Earlier this week, LinkedIn introduced it was open-sourcing AvroTensorDataset, which is a “TensorFlow dataset for studying, parsing, and processing Avro knowledge.” Apache Avro is the first storage format that LinkedIn makes use of for its coaching knowledge.
Based on LinkedIn, it was experiencing bottlenecks in its machine studying workloads that had been brought on by the necessity to learn a number of terabytes of enter knowledge. AvroTensorDataset can velocity up preprocessing of knowledge by a number of orders of magnitude, based on the corporate.
The device was constructed internally at LinkedIn, and it needed to open-source the venture in order that others might expertise the massive efficiency boosts to coaching workloads.
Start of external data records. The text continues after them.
(* ===== verification/Fixtures.v ===== *)
(** * Concrete studies, worlds, trials and callbacks

    The inputs the witnesses run the theorems on.  They follow the
    examples of the class docstring and of the spec: a study named "s"
    on the in-memory storage, a single-objective trial with value 0.42,
    a multi-objective trial with values 0.1 and 0.9 logged as "loss"
    and "acc", and a failed trial. *)

From Stdlib Require Import List ZArith QArith String.
From stdpp Require Import base gmap list strings.
From S2P Require Import Prelude PyData Optuna CometClient CometCallback.
Import ListNotations.
Local Open Scope string_scope.

(** A new single-objective study. *)
Definition ex_study : study_rec := mkStudy "s" [MINIMIZE] ∅ "InMemoryStorage" [0].

(** A new study with two objectives. *)
Definition ex_study2 : study_rec := mkStudy "s" [MINIMIZE; MAXIMIZE] ∅ "InMemoryStorage" [1].

(** A study whose record "exp-0" was created by an earlier callback. *)
Definition ex_study_stored : study_rec :=
  mkStudy "s" [MINIMIZE] {[ "comet_study_experiment_key" := PyStr "exp-0" ]}
          "InMemoryStorage" [0].

(** A process with no record and no experiment object. *)
Definition ex_world : world := mkWorld [] 0 [] None "ws" None.

(** The world after [__init__] created the study record "exp-0". *)
Definition ex_world_init : world :=
  mkWorld [NewAPIExperiment "ws" (Some "general") "exp-0"] 1 [] None "ws" None.

(** The world in which trial 0's experiment "exp-1" is open and active. *)
Definition ex_world_active : world :=
  mkWorld [NewAPIExperiment "ws" (Some "general") "exp-0";
           NewExperiment "ws" (Some "general") "exp-1"] 2 [mkObj "exp-1" false] (Some 0) "ws" None.

(** The world in which "exp-1" is ended and "exp-2" is open and active. *)
Definition ex_world_two : world :=
  mkWorld [NewAPIExperiment "ws" (Some "general") "exp-0";
           NewExperiment "ws" (Some "general") "exp-1";
           EndExperiment "exp-1";
           NewExperiment "ws" (Some "general") "exp-2"] 3
          [mkObj "exp-1" true; mkObj "exp-2" false] (Some 1) "ws" None.

Definition ex_trial : FrozenTrial := mkTrial 0 [("x", PyFloat (1 # 2))] (Some [42 # 100]).
Definition ex_trial_multi : FrozenTrial := mkTrial 1 [("x", PyFloat (1 # 4))] (Some [1 # 10; 9 # 10]).
Definition ex_trial_failed : FrozenTrial := mkTrial 1 [("x", PyFloat (1 # 4))] None.

(** The callback [__init__] builds on [ex_study] in [ex_world]. *)
Definition ex_cb : CometCallback study_rec :=
  mkCallback (Some "general") "ws" ex_study [] "exp-0" (PyDict []).

(** The same callback with metric names. *)
Definition ex_cb_named : CometCallback study_rec :=
  mkCallback (Some "general") "ws" ex_study2 ["loss"; "acc"] "exp-0" (PyDict []).

(** The callback after it created "exp-1" for trial 0. *)
Definition ex_cb_active : CometCallback study_rec :=
  mkCallback (Some "general") "ws" ex_study [] "exp-0" (PyDict [(PyInt 0, PyStr "exp-1")]).

(** An objective that logs one annotation, as in the class docstring. *)
Definition ex_objective (h : nat) (_ : FrozenTrial) : CM unit := exp_log_other h "foo" (PyStr "bar").
(* ===== verification/TrialExperiment.v ===== *)
(** * The trial experiment: [_init_optuna_trial_experiment]

    The resolution of a trial's Experiment: the check of
    [comet_ml.active_experiment], the [end()] of the previous one, the
    resume or the creation, and the update of [self._trial_experiments].
    [wf_cb] is the callback's invariant against the world.  Run lemmas
    for each branch, the preservation of [wf_world] and [wf_cb], the
    fault contract of the resolution, and the claims. *)

From Stdlib Require Import List ZArith QArith String.
From stdpp Require Import base list strings.
From S2P Require Import Prelude PyData Optuna CometClient CometCallback Fixtures StudyExperiment.
Import ListNotations.
Local Open Scope string_scope.
Local Open Scope list_scope.

(** ** Definitions *)

Section TrialExperimentDefs.
Context {Sd : Type} `{!StudyHandle Sd}.

(** The part of [_init_optuna_trial_experiment] after the check of the
    active experiment: resume the stored key, or create a record and
    store its key in [self._trial_experiments]. *)
Definition load_or_create_trial_experiment (study : Sd) (trial : FrozenTrial)
           (experiment_key : pyval) : CCM Sd nat :=
  if py_truthy experiment_key then
    h <- liftW (existing_experiment experiment_key) ;;
    liftW (set_active h) ;;;
    mret h
  else
    cb <- get_self ;;
    h <- liftW (new_experiment (_workspace cb) (_project_name cb)) ;;
    liftW (exp_add_tag h "optuna_trial") ;;;
    liftW (exp_log_other h "optuna_study_name" (PyStr (study_name study))) ;;;
    k <- liftW (exp_get_key h) ;;
    d <- of_sum (py_dict_setitem (_trial_experiments cb) (trial_key trial) (PyStr k)) ;;
    put_self (set_trial_experiments d cb) ;;;
    liftW (set_active h) ;;;
    mret h.

(** [_init_optuna_trial_experiment(self, study, trial)]: the handle of
    the trial's experiment. *)
Definition _init_optuna_trial_experiment (study : Sd) (trial : FrozenTrial) : CCM Sd nat :=
  cb <- get_self ;;
  experiment_key <- of_sum (py_dict_get (_trial_experiments cb) (trial_key trial)) ;;
  act <- liftW get_active ;;
  match act with
  | Some a =>
      ak <- liftW (exp_get_key a) ;;
      if py_eq_str experiment_key ak then mret a
      else
        ended <- liftW (exp_ended a) ;;
        (if ended then mret tt else liftW (exp_end a)) ;;;
        load_or_create_trial_experiment study trial experiment_key
  | None => load_or_create_trial_experiment study trial experiment_key
  end.

End TrialExperimentDefs.

(** The calls that create and annotate a trial's record. *)
Definition trial_creation_calls (ws : string) (proj : option string) (k name : string)
  : list call :=
  [NewExperiment ws proj k; AddTag k "optuna_trial"; LogOther k "optuna_study_name" (PyStr name)].

(** The callback's state agrees with the world: its study record exists,
    and its dict of trial keys is a dict whose truthy values are keys of
    existing records. *)
Definition wf_cb {Sd} (cb : CometCallback Sd) (w : world) : Prop :=
  known (w_trace w) (study_experiment cb) = true /\
  exists es, _trial_experiments cb = PyDict es /\
    forall k v, In (k, v) es -> py_truthy v = true ->
      exists s, v = PyStr s /\ known (w_trace w) s = true.

(** A checker of [wf_cb], for concrete states. *)
Definition wf_cbb {Sd} (cb : CometCallback Sd) (w : world) : bool :=
  known (w_trace w) (study_experiment cb) &&
  match _trial_experiments cb with
  | PyDict es =>
      forallb (fun p => negb (py_truthy p.2) ||
                        match p.2 with PyStr s => known (w_trace w) s | _ => false end) es
  | _ => false
  end.
(* ===== verification/Registry.v ===== *)
(** * The trial registry: what [_trial_experiments] promises

    The spec (section 3) describes the dict of trial keys as a lookup
    table from trial numbers to experiment keys.  The first resolution
    of a trial stores a fresh record, and later ones return the stored
    record.  [RegistrySpec] states that contract on a [gmap nat string]:
    [resolve] returns the stored key or stores the fresh one, and [step]
    is one resolution with a key no trial holds yet.  [refines_registry]
    relates an abstract registry to the entries of the concrete dict.

    The refinement theorem: [_init_optuna_trial_experiment], from a
    well-formed state, returns the object of the record that
    [RegistrySpec.resolve] returns, with [key_of (w_next_key w)] as the
    fresh key.  The updated dict refines the updated registry, and a
    whole run of the process is simulated by registry steps.  The
    spec-level fact that a stored record never changes then transfers
    to the code. *)

From Stdlib Require Import List ZArith QArith String.
From stdpp Require Import base list gmap strings relations.
From S2P Require Import Prelude PyData Optuna CometClient CometCallback Fixtures StudyExperiment TrialExperiment TrialLogging Decorator Process.
Import ListNotations.
Local Open Scope string_scope.
Local Open Scope list_scope.

(** ** Definitions *)

Module RegistrySpec.

(** Resolve trial [n], with [fresh] the key of a record made for it when
    it has none. *)
Definition resolve (r : gmap nat string) (n : nat) (fresh : string) : string * gmap nat string :=
  match r !! n with
  | Some k => (k, r)
  | None => (fresh, <[n := fresh]> r)
  end.

(** No trial holds [k]. *)
Definition fresh_for (r : gmap nat string) (k : string) : Prop :=
  forall m, r !! m <> Some k.

(** One resolution, with a key no trial holds. *)
Inductive step : gmap nat string -> gmap nat string -> Prop :=
| step_resolve r n fresh : fresh_for r fresh -> step r (resolve r n fresh).2.

End RegistrySpec.

(** The record the dict holds for trial [n]: a non-empty str stored
    under the int [n] (the lookup [.get(trial.number)] of line 162,
    followed by the truth test of line 173). *)
Definition dict_key (es : list (pyval * pyval)) (n : nat) : option string :=
  match dict_find es (Z.of_nat n) with
  | Some (PyStr s) => if String.eqb s "" then None else Some s
  | _ => None
  end.

(** The entries the code writes: a non-negative int key (a trial
    number) and a non-empty str (an experiment key). *)
Definition dict_typed (es : list (pyval * pyval)) : Prop :=
  Forall (fun p => exists z s, p = (PyInt z, PyStr s) /\ (0 <= z)%Z /\ s <> "") es.

(** The dict [es] implements the registry [r]. *)
Definition refines_registry (r : gmap nat string) (es : list (pyval * pyval)) : Prop :=
  dict_typed es /\ forall n, r !! n = dict_key es n.

(** The attributes other than [_trial_experiments] are the same. *)
Definition same_fields {Sd} (cb cb' : CometCallback Sd) : Prop :=
  _project_name cb' = _project_name cb /\ _workspace cb' = _workspace cb /\ _study cb' = _study cb /\
  _metric_names cb' = _metric_names cb /\ study_experiment cb' = study_experiment cb.

(** ** Lemmas of the specification *)

Section Spec.

Lemma resolve_subseteq r n fresh : r ⊆ (RegistrySpec.resolve r n fresh).2.
Proof.
  unfold RegistrySpec.resolve. destruct (r !! n) eqn:Hn; [done|].
  by apply insert_subseteq.
Qed.

Lemma rtc_step_subseteq r r' : rtc RegistrySpec.step r r' -> r ⊆ r'.
Proof.
  induction 1 as [|r1 r2 r3 [r n fresh _] _ IH]; [done|].
  etransitivity; [apply resolve_subseteq|exact IH].
Qed.

End Spec.

(** ** The dict as a registry *)

Lemma dict_typed_assign es z s :
  dict_typed es -> (0 <= z)%Z -> s <> "" -> dict_typed (dict_assign es z (PyStr s)).
Proof.
  intros Hes Hz Hs. induction Hes as [|[k v] es (z' & s' & [= -> ->] & Hz' & Hs') Htl IH]; simpl.
  - constructor; [|constructor]. eexists _, _. by split_ands.
  - destruct (z' =? z)%Z; (constructor; [eexists _, _; by split_ands|done]).
Qed.

Lemma dict_key_assign es n m k :
  k <> "" ->
  dict_key (dict_assign es (Z.of_nat n) (PyStr k)) m = if decide (n = m) then Some k else dict_key es m.
Proof.
  intros Hk. unfold dict_key. destruct (decide (n = m)) as [<-|Hnm].
  - rewrite dict_find_assign_eq. apply String.eqb_neq in Hk. by rewrite Hk.
  - rewrite dict_find_assign_ne; [done|lia].
Qed.

Lemma refines_assign r es n k :
  refines_registry r es -> k <> "" ->
  refines_registry (<[n := k]> r) (dict_assign es (Z.of_nat n) (PyStr k)).
Proof.
  intros [Hty Hr] Hk. split; [apply dict_typed_assign; [done|lia|done]|].
  intros m. rewrite dict_key_assign, lookup_insert by done. by destruct (decide (n = m)).
Qed.

Lemma dict_typed_find es z v : dict_typed es -> dict_find es z = Some v -> exists s, v = PyStr s /\ s <> "".
Proof.
  intros Hty (k & Hin)%dict_find_In. unfold dict_typed in Hty. rewrite List.Forall_forall in Hty.
  destruct (Hty _ Hin) as (z' & s & [= -> ->] & _ & Hs). eauto.
Qed.

Lemma dict_key_None es n : dict_typed es -> dict_key es n = None -> dict_find es (Z.of_nat n) = None.
Proof.
  unfold dict_key. intros Hty. destruct (dict_find es (Z.of_nat n)) as [v|] eqn:Hf; [|done].
  destruct (dict_typed_find es _ v Hty Hf) as (s & -> & Hs). apply String.eqb_neq in Hs.
  by rewrite Hs.
Qed.

Lemma dict_key_Some es n k :
  dict_key es n = Some k -> dict_find es (Z.of_nat n) = Some (PyStr k) /\ k <> "".
Proof.
  unfold dict_key. destruct (dict_find es (Z.of_nat n)) as [[| | | |s| |]|]; try discriminate.
  destruct (String.eqb_spec s ""); [discriminate|]. by intros [= <-].
Qed.

Lemma refines_empty : refines_registry ∅ [].
Proof. split; [constructor|]. intros n. by rewrite lookup_empty. Qed.

Section Resolution.
Context {Sd : Type} `{!StudyHandle Sd}.

(** The key of a new record is held by no trial of a dict that names
    existing records only. *)
Lemma fresh_for_dict (cb : CometCallback Sd) w r es :
  wf_world w -> wf_cb cb w -> _trial_experiments cb = PyDict es -> refines_registry r es ->
  RegistrySpec.fresh_for r (key_of (w_next_key w)).
Proof.
  intros Hwf [_ (es0 & Hes0 & Hv)] Hes [Hty Hr] m Hm. rewrite Hes in Hes0. injection Hes0 as <-.
  rewrite Hr in Hm. destruct (dict_key_Some es m _ Hm) as [Hf Hne].
  destruct (dict_find_In _ _ _ Hf) as [k' Hin].
  destruct (Hv k' _ Hin) as (s & [= <-] & Hkn); [apply key_of_truthy|].
  by rewrite (wf_fresh_known w (w_next_key w) Hwf (le_n _)) in Hkn.
Qed.
Lemma attempts_loop_all_failed (req : Request) (maxRetries : Z)
    (failures : list (FetchOutcome T)) :
  forall (final : FetchOutcome T) (attempt : Z) (net : Net),
    answers fetch req net (failures ++ [final]) ->
    Forall (fun o => success_value o = None) (failures ++ [final]) ->
    attempt + Z.of_nat (S (List.length failures)) = maxRetries ->
    exists ev net',
      attempts_loop fetch (S (List.length failures)) attempt maxRetries req net
      = (Throw (match caught_message final with
                | Some m => m
                | None => max_retries_exceeded
                end), ev, net')
      /\ fetches ev = S (List.length failures)
      /\ sleeps ev = delays attempt
                       (List.length failures
                        + (if throttled final then 1 else 0)).
Proof.
  induction failures as [|f failures IH]; intros final attempt net Ha Hf Hsum.
  - simpl in Ha, Hf. destruct Ha as [Ha _].
    apply Forall_cons_iff in Hf as [Hf _]. rewrite <- Ha in Hf.
    destruct (last_attempt_failed req attempt maxRetries net Hf)
      as (ev & E & Hfe & Hsl); [simpl in Hsum; lia|].
    rewrite Ha in E, Hsl. exists ev, (snd (fetch req net)).
    split; [exact E|]. split; [exact Hfe | exact Hsl].
  - cbn [app answers] in Ha. destruct Ha as [Ha Hrest].
    change ((f :: failures) ++ [final]) with (f :: (failures ++ [final])) in Hf.
    apply Forall_cons_iff in Hf as [Hf1 Hf2]. rewrite <- Ha in Hf1.
    cbn [List.length] in *.
    rewrite (attempt_failed_goes_on req (S (List.length failures)) attempt
               maxRetries net Hf1) by lia.
    destruct (IH final (attempt + 1) (snd (fetch req net)) Hrest Hf2
                ltac:(lia)) as (ev & net' & -> & Hfe & Hsl).
    eexists. eexists. split; [reflexivity|].
    unfold fetches, sleeps in *. cbn [filter flat_map List.length app].
    rewrite Hfe, Hsl. split; reflexivity.
Qed.
(** * Blackbird MCP server: the authenticated API client of [server.py]

    A shallow embedding of [BlackbirdApiClient]: construction and credential
    selection, token acquisition and refresh, resource submission, status
    checks with the [backoff] retry decorator, and the polling loop of
    [submit_and_wait_resource] with its result normalisation.

    Conventions of the embedding.
    - JSON values (what [response.json()] returns) are the inductive [Json];
      a Python [dict] is an association list in insertion order, read with
      [dict_get] and written with [dict_set] (an existing key keeps its
      place, a new key goes last).
    - Python [int] is [Z]; timestamps ([time.time()], a float in the source)
      are rationals [Q], and [0.5] is [1#2].
    - Effects are explicit: every method is a state-and-exception
      computation [M S A].  The outside world (clock, identity provider,
      remote API) is a set of oracles inside [World], together with counters
      and a trace of the effects performed, most recent first.
    - An f-string with one formatted value is kept symbolic ([PyStr]); an
      exception carries the values its message is built from.
    - One task at a time: [await] is sequencing.  The module-level client
      and the two tools [check_context] and [check_vision] come after the
      class, with [os.environ] and [json.dumps] taken as parameters. *)

From Stdlib Require Import ZArith QArith String List Bool Lia Lqa.
Import ListNotations.

Set Warnings "-register-all".

Local Open Scope string_scope.
Local Open Scope list_scope.

(** ** JSON values and Python dictionaries *)

Inductive Json : Type :=
| JNull
| JBool (b : bool)
| JNum (q : Q)
| JStr (s : string)
| JArr (l : list Json)
| JObj (d : list (string * Json)).

Definition Dict : Type := list (string * Json).

Fixpoint dict_get (k : string) (d : Dict) : option Json :=
  match d with
  | [] => None
  | (k', v) :: rest => if String.eqb k k' then Some v else dict_get k rest
  end.

(** [d[k] = v]: an existing key is overwritten where it stands, a new key is
    appended. *)
Fixpoint dict_set (k : string) (v : Json) (d : Dict) : Dict :=
  match d with
  | [] => [(k, v)]
  | (k', v') :: rest =>
      if String.eqb k k' then (k', v) :: rest else (k', v') :: dict_set k v rest
  end.

(** Truth value of a [dict] and of a [str | None] argument. *)
Definition dict_truthy (d : Dict) : bool :=
  match d with [] => false | _ :: _ => true end.

Definition str_truthy (s : option string) : bool :=
  match s with
  | None => false
  | Some s => negb (String.eqb s "")
  end.

(** The value of an f-string: a literal, or a literal prefix followed by one
    formatted value. *)
Inductive PyStr : Type :=
| Lit (s : string)
| Fmt (prefix : string) (v : Json).

(** ** Comparisons on timestamps *)

Definition Qltb (a b : Q) : bool := negb (Qle_bool b a).
Definition Qgtb (a b : Q) : bool := Qltb b a.
Definition pool_baseurl : string := "/api2/extjs/config/media-pool".

(** [cbindData(initialConfig)] with [poolid = initialConfig.poolid]. *)
Definition pool_cbindData (poolid : option string) : pool_cbind :=
  mkPoolCbind (negb (truthy poolid))
    (if truthy poolid
     then (pool_baseurl ++ "/" ++ encodeURIComponent (match poolid with Some s => s | None => "" end))%string
     else pool_baseurl)
    (if truthy poolid then "PUT" else "POST").

(** A panel that has already reached IDLE. *)
Definition latched_panel : panel :=
  mkPanel "drv0" (mkVM true false true) (map (fun r => (r, [])) view_refs) [].

(** ** Spec-side readings used by the theorems *)

(** C3, spec reading: [tok] occurs in [s] as a whole whitespace-delimited
    word (preceded by the start or a whitespace character, followed by the
    end or a whitespace character). *)
Definition ws_delimited (tok s : list ascii) : Prop :=
  exists pre suf,
    s = pre ++ tok ++ suf /\
    (pre = [] \/ exists p c, pre = p ++ [c] /\ is_ws c = true) /\
    (suf = [] \/ exists c r, suf = c :: r /\ is_ws c = true).

(** C9, spec reading: the glyph each terminal status string maps to. *)
Definition status_icon (cls : string) : string :=
  ("<i class=" ++ dquote ++ "fa fa-" ++ cls ++ dquote ++ "></i>")%string.

Inductive status_glyph : string -> string -> Prop :=
| glyph_ok : status_glyph "OK" (status_icon "check-circle good")
| glyph_warnings : forall v,
    String.prefix "WARNINGS:" v = true ->
    status_glyph v (status_icon "exclamation-circle warning")
| glyph_unknown : status_glyph "unknown" (status_icon "question-circle faded")
| glyph_error : forall v,
    v <> "OK" -> String.prefix "WARNINGS:" v = false -> v <> "unknown" ->
    status_glyph v (status_icon "times-circle critical").

(** The inverse of [encodeURIComponent] on its image (the decoding of
    [decodeURIComponent] for one- and two-byte UTF-8 sequences), used to
    state that an encoded pool id determines the id. *)
Definition hexval (c : ascii) : option nat :=
  let n := nat_of_ascii c in
  if Nat.leb 48 n && Nat.leb n 57 then Some (n - 48)
  else if Nat.leb 65 n && Nat.leb n 70 then Some (n - 55)
  else if Nat.leb 97 n && Nat.leb n 102 then Some (n - 87)
  else None.

Fixpoint uri_decode (l : list ascii) : option (list ascii) :=
  match l with
  | [] => Some []
  | c :: rest =>
      if Ascii.eqb c "%"%char then
        match rest with
        | h1 :: h2 :: rest1 =>
            match hexval h1, hexval h2 with
            | Some a, Some b =>
                let b1 := a * 16 + b in
                if Nat.ltb b1 128 then option_map (cons (ascii_of_nat b1)) (uri_decode rest1)
                else
                  match rest1 with
                  | c2 :: h3 :: h4 :: rest2 =>
                      if Ascii.eqb c2 "%"%char then
                        match hexval h3, hexval h4 with
                        | Some x, Some y =>
                            option_map (cons (ascii_of_nat ((b1 - 192) * 64 + (x * 16 + y - 128))))
                              (uri_decode rest2)
                        | _, _ => None
                        end
                      else None
                  | _ => None
                  end
            | _, _ => None
            end
        | _ => None
        end
      else option_map (cons c) (uri_decode rest)
  end.

(** No path, query or fragment delimiter. *)
Definition no_url_delim (l : list ascii) : bool :=
  forallb (fun x => negb (Ascii.eqb x "/"%char || Ascii.eqb x "?"%char || Ascii.eqb x "#"%char)) l.

(** The value of [busy] after a sequence of device-store snapshots, read
    as "the last snapshot that contains the drive decides". *)
Definition last_busy (d : string) (evs : list (list device)) (b0 : bool) : bool :=
  fold_left (fun b e => match findRecord e d with Some r => truthy (dev_state r) | None => b end)
    evs b0.

(** ** Evaluation of handlers *)

Ltac run_m :=
  unfold onStateLoad, onLoad, reload, removeAll, lookup, vm_set_busy,
    vm_set_loaded, vm_set_online, set_vm, modify, emit, get, ret, throw, bind;
  simpl.

Lemma truthy_spec : forall v,
  truthy v = true <-> exists s, v = Some s /\ s <> "".
Proof.
  intros [s|]; simpl; split.
  - intros H. exists s. split; [reflexivity|].
    apply negb_true_iff, String.eqb_neq in H. exact H.
  - intros [s' [Hs Hne]]. inversion Hs; subst.
    apply negb_true_iff, String.eqb_neq. exact Hne.
  - discriminate.
  - intros [s' [Hs _]]. discriminate.
Qed.

Lemma has_ref_set_vm : forall st f r,
  has_ref (mkPanel (drive st) f (refs st) (windows st)) r = has_ref st r.
Proof. reflexivity. Qed.

(** ** C1: a snapshot without the panel's drive *)

(** C1 (code defect): when the panel's drive is absent from the device-store
    snapshot, [findRecord] yields [null] and [driveRecord.data] throws a
    TypeError out of [onStateLoad] into the event loop, before [busy] or
    [online] are touched.  The sibling listener [DriveInfoPanel.updateData]
    checks [if (!record) return;] for the same lookup. *)
Theorem onStateLoad_missing_drive_throws :
  forall st store,
  findRecord store (drive st) = None ->
  onStateLoad store st = (st, [], Throw (null_deref "data")).
Proof.
  intros st store Hnone. run_m. rewrite Hnone. reflexivity.
Qed.

Lemma onStateLoad_missing_drive_throws_witness :
  findRecord [mkDevice "drv1" None] (drive (init_panel "drv0")) = None /\
  onStateLoad [mkDevice "drv1" None] (init_panel "drv0")
  = (init_panel "drv0", [], Throw (null_deref "data")).
Proof.
  split; [reflexivity|].
  apply onStateLoad_missing_drive_throws. reflexivity.
Defined.

(** ** C2: [busy] is recomputed from every snapshot *)

(** C2: on every device-store snapshot that contains the panel's drive,
    whatever the panel's state (also once [loaded] is set), [onStateLoad]
    sets [busy] to true exactly when the drive's [state] is non-null and
    non-empty. *)
Theorem onStateLoad_sets_busy :
  forall st store r,
  findRecord store (drive st) = Some r ->
  match onStateLoad store st with
  | (st', _, _) => busy (vm st') = true <-> exists s, dev_state r = Some s /\ s <> ""
  end.
Proof.
  intros st store r Hr. run_m. rewrite Hr. simpl.
  destruct (loaded (vm st)), (truthy (dev_state r)) eqn:Ht; simpl;
    repeat (destruct (has_ref _ _); simpl); rewrite <- truthy_spec, Ht; tauto.
Qed.

Lemma onStateLoad_sets_busy_witness :
  findRecord [mkDevice "drv0" (Some "UPID:node:eject-media")] (drive (init_panel "drv0"))
    = Some (mkDevice "drv0" (Some "UPID:node:eject-media")) /\
  match onStateLoad [mkDevice "drv0" (Some "UPID:node:eject-media")] (init_panel "drv0") with
  | (st', _, _) => busy (vm st') = true <->
      exists s, dev_state (mkDevice "drv0" (Some "UPID:node:eject-media")) = Some s /\ s <> ""
  end.
Proof.
  split; [reflexivity|].
  apply onStateLoad_sets_busy. reflexivity.
Defined.

(** ** Whitespace split *)

Definition no_ws (t : list ascii) : bool := forallb (fun c => negb (is_ws c)) t.

Lemma ws_split_fst : forall c s, fst (ws_split (c :: s)) = is_ws c.
Proof.
  intros c s. simpl. destruct (ws_split s) as [w toks].
  destruct (is_ws c); [destruct w; reflexivity|].
  destruct toks; reflexivity.
Qed.

Lemma ws_split_nonempty : forall s, snd (ws_split s) <> [].
Proof.
  induction s as [|c s IH]; simpl; [discriminate|].
  destruct (ws_split s) as [w toks].
  destruct (is_ws c); [destruct w; simpl; [exact IH|discriminate]|].
  destruct toks; discriminate.
Qed.

Lemma ws_split_cons_nonws : forall c s, is_ws c = false ->
  snd (ws_split (c :: s)) = (c :: hd [] (snd (ws_split s))) :: tl (snd (ws_split s)).
Proof.
  intros c s Hc. pose proof (ws_split_nonempty s) as Hne. simpl.
  destruct (ws_split s) as [w toks]. rewrite Hc.
  destruct toks; [contradiction|reflexivity].
Qed.

Lemma ws_split_cons_ws : forall c s, is_ws c = true ->
  snd (ws_split (c :: s)) =
  if fst (ws_split s) then snd (ws_split s) else [] :: snd (ws_split s).
Proof.
  intros c s Hc. simpl. destruct (ws_split s) as [w toks]. rewrite Hc.
  destruct w; reflexivity.
Qed.

Lemma ws_split_hd_ws : forall s,
  (s = [] \/ exists c r, s = c :: r /\ is_ws c = true) ->
  hd [] (snd (ws_split s)) = [].
Proof.
  intros s [->|[c [r [-> Hc]]]]; [reflexivity|].
  revert c Hc. induction r as [|c' r IH]; intros c Hc.
  - rewrite ws_split_cons_ws by exact Hc. reflexivity.
  - rewrite ws_split_cons_ws by exact Hc. rewrite ws_split_fst.
    destruct (is_ws c') eqn:Hc'; [apply (IH c' Hc')|reflexivity].
Qed.

Lemma ws_split_app_nows : forall t s, no_ws t = true ->
  snd (ws_split (t ++ s)) = (t ++ hd [] (snd (ws_split s))) :: tl (snd (ws_split s)).
Proof.
  induction t as [|c t IH]; intros s Ht.
  - simpl. destruct (snd (ws_split s)) eqn:E; [exfalso; exact (ws_split_nonempty s E)|].
    reflexivity.
  - simpl in Ht. apply andb_prop in Ht as [Hc Ht]. apply negb_true_iff in Hc.
    rewrite <- app_comm_cons, ws_split_cons_nonws by exact Hc.
    rewrite IH by exact Ht. reflexivity.
Qed.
It has been in manufacturing for over a yr already at LinkedIn.
LinkedIn says that with this device it has been capable of enhance processing velocity by 162x in comparison with current options and has decreased general coaching time by 66%
“ATDSDataset is LinkedIn’s resolution to effectively learn Avro knowledge into TensorFlow. By a number of efficiency enhancements, we had been capable of velocity up I/O throughput by orders of magnitude over current Avro reader options. Our workforce at LinkedIn labored carefully with the TensorFlow I/O neighborhood to open-source this characteristic, and we hope that by open-sourcing it, the TensorFlow neighborhood also can profit from these efficiency enhancements,” Jonathan Hung, workers software program engineer at LinkedIn, wrote in a weblog submit.